Como os outros, este namoro de
inimigos terminou mal. O apoio do antigo líder tenentista não evitou que
Getúlio perdesse a presidência. Prestes, por sua vez, em seguida à
redemocratização de 1946, tornou-se senador. No mesmo ano, entretanto, o Partido
Comunista foi, novamente, declarado ilegal e todos os parlamentares eleitos
pela sigla, aí incluído Prestes, tiveram seus mandatos cassados. Getúlio não
pôde ou, mais provavelmente, não quis, defender o antigo inimigo e
recém-aliado.
4. Lula e Maluf
Até aqui, tivemos história.
A partir deste ponto, entro na ficção. Ou, quem sabe, na história que já está
sendo escrita, mas ainda não terminou de sê-lo.

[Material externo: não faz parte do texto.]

(** The version, the ID and the sessions that were given up. *)
Record same_version c c' : Prop := {
  sv_same_version : dl_version c' = dl_version c;
  sv_same_id : dl_connectionID c' = dl_connectionID c;
  sv_same_replaced : dl_replaced c' = dl_replaced c
}.
(** What a step keeps. *)
Record version_kept c c' : Prop := {
  vk_config : dl_config c' = dl_config c;
  vk_session : is_Some (dl_session c) → is_Some (dl_session c');
  vk_settled : settled c = true → settled c' = true ∧ same_version c c';
  vk_offered : settled c' = false → same_version c c';
  vk_version : dl_version c ∈ Versions (dl_config c) → dl_version c' ∈ Versions (dl_config c);
  vk_replaced : length (dl_replaced c') ≤ length (dl_replaced c) + 1
}.

#[global] Instance same_version_preorder : PreOrder same_version.
Proof using Type. split; [done|]. intros c1 c2 c3 [H1 H2 H3] [H4 H5 H6]. split; congruence. Qed.
Lemma kept_same c c' :
  dl_config c' = dl_config c → (is_Some (dl_session c) → is_Some (dl_session c')) → (settled c = true → settled c' = true) →
  same_version c c' → version_kept c c'.
Proof using Type. intros H1 H2 H3 H4. split; [done|done|auto|done| |]; destruct H4 as [E1 E2 E3]; [by rewrite E1|rewrite E3; lia]. Qed.
Lemma kept_session c x : version_kept c (set_session c (Some x)).
Proof using Type. by apply kept_same. Qed.

Lemma Choose_in_ours ours theirs : ChooseSupportedVersion ours theirs ≠ VersionUnsupported → ChooseSupportedVersion ours theirs ∈ ours.
Proof using Type. intros Hn. destruct (Choose_common ours theirs) as [(pre & post & E & _)|[E _]]; [|done]. rewrite E at 2. set_solver. Qed.

Lemma flag_kept fresh hdr addr c c' err :
  settled c = false → handlePacketWithVersionFlag newClientSession fresh hdr addr c = Some (c', err) →
  c' = c ∧ err = None ∨
  dl_config c' = dl_config c ∧ settled c' = true ∧ (dl_version c' ≠ dl_version c → dl_version c' ∈ Versions (dl_config c)) ∧
  length (dl_replaced c') ≤ length (dl_replaced c) + 1 ∧ (err = None → is_Some (dl_session c')).
Proof using Type.
  intros Hs. unfold handlePacketWithVersionFlag. destruct (bool_decide (dl_version c ∈ _)); [intros [= <- <-]; by left|].
  cbn [dl_config set_negotiation]. destruct (decide _) as [|Hn].
  { intros [= <- <-]. right. unfold settled. cbn. rewrite orb_true_r. repeat split; [done|lia|discriminate]. }
  assert (ChooseSupportedVersion (Versions (dl_config c)) (SupportedVersionsField hdr) ∈ Versions (dl_config c)) as Hin by by apply Choose_in_ours.
  destruct fresh as [id|e].
  - cbn [dl_session set_version]. destruct (dl_session _) as [x|]; [cbn [mbind option_bind]|discriminate].
    unfold createNewSession. destruct (newClientSession _ _ _ _) as [y|e]; intros [= <- <-]; right; unfold settled; cbn; rewrite orb_true_r, length_app; cbn.
    + repeat split; [by intros _|lia|by intros _; exists y].
    + repeat split; [by intros _|lia|discriminate].
  - intros [= <- <-]. right. unfold settled. cbn. rewrite orb_true_r. repeat split; [by intros _|lia|discriminate].
Qed.

Lemma packet_version_kept fresh raw c c' : client_handlePacket newClientSession fresh raw c = Some c' → version_kept c c'.
Proof using Type.
  assert (version_kept c c) as Hrefl by by apply kept_same.
  unfold client_handlePacket. destruct (ParsePublicHeader _ _ _) as [[hdr rest]|e]; [|by intros [= <-]].
  destruct (TruncateConnectionID hdr && _); [by intros [= <-]|]. destruct (negb (TruncateConnectionID hdr) && _); [by intros [= <-]|].
  destruct (ResetFlag hdr).
  { destruct (dl_session c) as [x|]; [cbn [mbind option_bind]|discriminate]. destruct (ph_RemoteAddr x); [cbn [mbind option_bind]|discriminate].
    destruct (_ || _); [by intros [= <-]|]. destruct (ParsePublicReset rest); intros [= <-]; [apply kept_session|done]. }
  destruct (VersionFlag hdr); cbn [negb andb].
  - rewrite andb_true_r, orb_comm. destruct (_ || _) eqn:Es; [by intros [= <-]|].
    destruct (handlePacketWithVersionFlag _ _ _ _ _) as [[c1 err]|] eqn:Ef; [cbn [mbind option_bind]|discriminate].
    destruct (flag_kept _ _ _ _ _ _ Es Ef) as [[-> ->]|(H1 & H2 & H3 & H4 & H5)]; [by intros [= <-]|].
    assert (dl_version c ∈ Versions (dl_config c) → dl_version c1 ∈ Versions (dl_config c)) as Hv.
    { intros Hc. destruct (decide (dl_version c1 = dl_version c)) as [->|Hn]; [done|by apply H3]. }
    destruct err as [e|].
    + destruct (dl_session c1) as [x|]; [cbn [mbind option_bind]|discriminate]. intros [= <-].
      split; [exact H1|done|intros E; unfold settled in E; congruence|intros E; change (settled c1 = false) in E; congruence|exact Hv|exact H4].
    + intros [= <-]. split; [exact H1|by intros _; apply H5|intros E; unfold settled in E; congruence|intros E; congruence|exact Hv|exact H4].
  - rewrite andb_false_r. destruct (negb (dl_versionNegotiated c)) eqn:En.
    + cbn [set_negotiation dl_session]. destruct (dl_session c) as [x|]; [cbn [mbind option_bind]|discriminate]. intros [= <-]. by apply kept_same.
    + destruct (dl_session c) as [x|]; [cbn [mbind option_bind]|discriminate]. intros [= <-]. apply kept_session.
Qed.

Lemma step_version_kept c c' : dialer_step newClientSession c c' → version_kept c c'.
Proof using Type.
  intros [fresh raw c1 c2 H|e x c1 _|x x' c1 _]; [by eapply packet_version_kept|apply kept_session..].
Qed.
Lemma run_settled c c' : dialer_run newClientSession c c' → settled c = true → settled c' = true ∧ same_version c c'.
Proof using Type.
  induction 1 as [c|c c1 c2 H _ IH]; intros Hs; [by split|]. apply step_version_kept in H. destruct (vk_settled _ _ H Hs) as [Hs1 H1].
  destruct (IH Hs1) as [Hs2 H2]. split; [done|]. by transitivity c1.
Qed.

Uns poucos minutos a mais de
propaganda eleitoral na TV não foram suficientes para evitar que Fernando
Haddad perdesse a eleição em São Paulo ainda no primeiro turno. Isso não surpreendeu.
Surpreendente, sim, foi a baixíssima votação do PT – um percentual bem menor
que o tradicionalmente alcançado. Ficou claro que Maluf pode ter atraído uns
poucos eleitores, mas afugentou um número muito maior deles.
Contribuiu para a derrota de
Haddad a falta de empenho na campanha eleitoral de velhos líderes da esquerda, cujo
capital político havia sido construído dentro do PT nos anos em que este
partido, ainda na oposição, parecia se guiar por princípios de consciência social,
virtude e idealismo. É claro que o comportamento desses líderes – Marta e
Eduardo Suplicy, Hélio Bicudo, Aloísio Mercadante, a quase-candidata a
vice-prefeita Luísa Erundina (cuja carreira começou no PT, embora tivesse, anos
antes de 2012, trocado de partido) – refletiu, mas, ao mesmo tempo,
intensificou a desilusão dos eleitores com o pragmatismo exagerado de seu chefe
maior, o ex-presidente Lula.
Na década seguinte, o país
assistiu o Partido dos Trabalhadores definhar a cada ano, a ponto de seus dirigentes
proporem a fusão com o PNT, Partido dos Não-Trabalhadores, de Paulo Maluf. (Mesmo
estando preso nos Estados Unidos, Maluf tinha mais votos do que Lula.) Nisso, ele
repetiu a trajetória do PFL/DEM e do PSDB, que haviam sido fortes, enquanto a
conjuntura lhes fora favorável, mas que, desprovidos de qualquer matriz ideológica,
morreram de inanição, quando os ventos mudaram.
Felizmente, para o Brasil, a
morte do PT (e, antes dela, as do PFL e do PSDB) não significou o enterramento das
bandeiras de pureza ideológica, seriedade, honestidade, respeito à coisa
pública, transformação social responsável. Estas continuaram a ser proclamadas,
só que por outros atores, agrupados no que veio a se chamar de Aliança Liberal.
(Opa, fiz confusão: Aliança Liberal
é coisa da revolução de 1930!)
REFERÊNCIA
As frases atribuídas a Getúlio
Vargas e a Luís Carlos Prestes foram retiradas do excelente livro de Lira Neto,
Getúlio, 1882-1930: Dos anos de formação à
conquista do poder. (São Paulo, Companhia das Letras, 2012.) Trata-se do primeiro
volume de uma prometida trilogia que, certamente, comporá, quando finalizada, a
melhor biografia de Getúlio Vargas já escrita. Recomendo fortemente a leitura do
texto de Lira Neto, também autor de uma ótima biografia do Padre Cícero.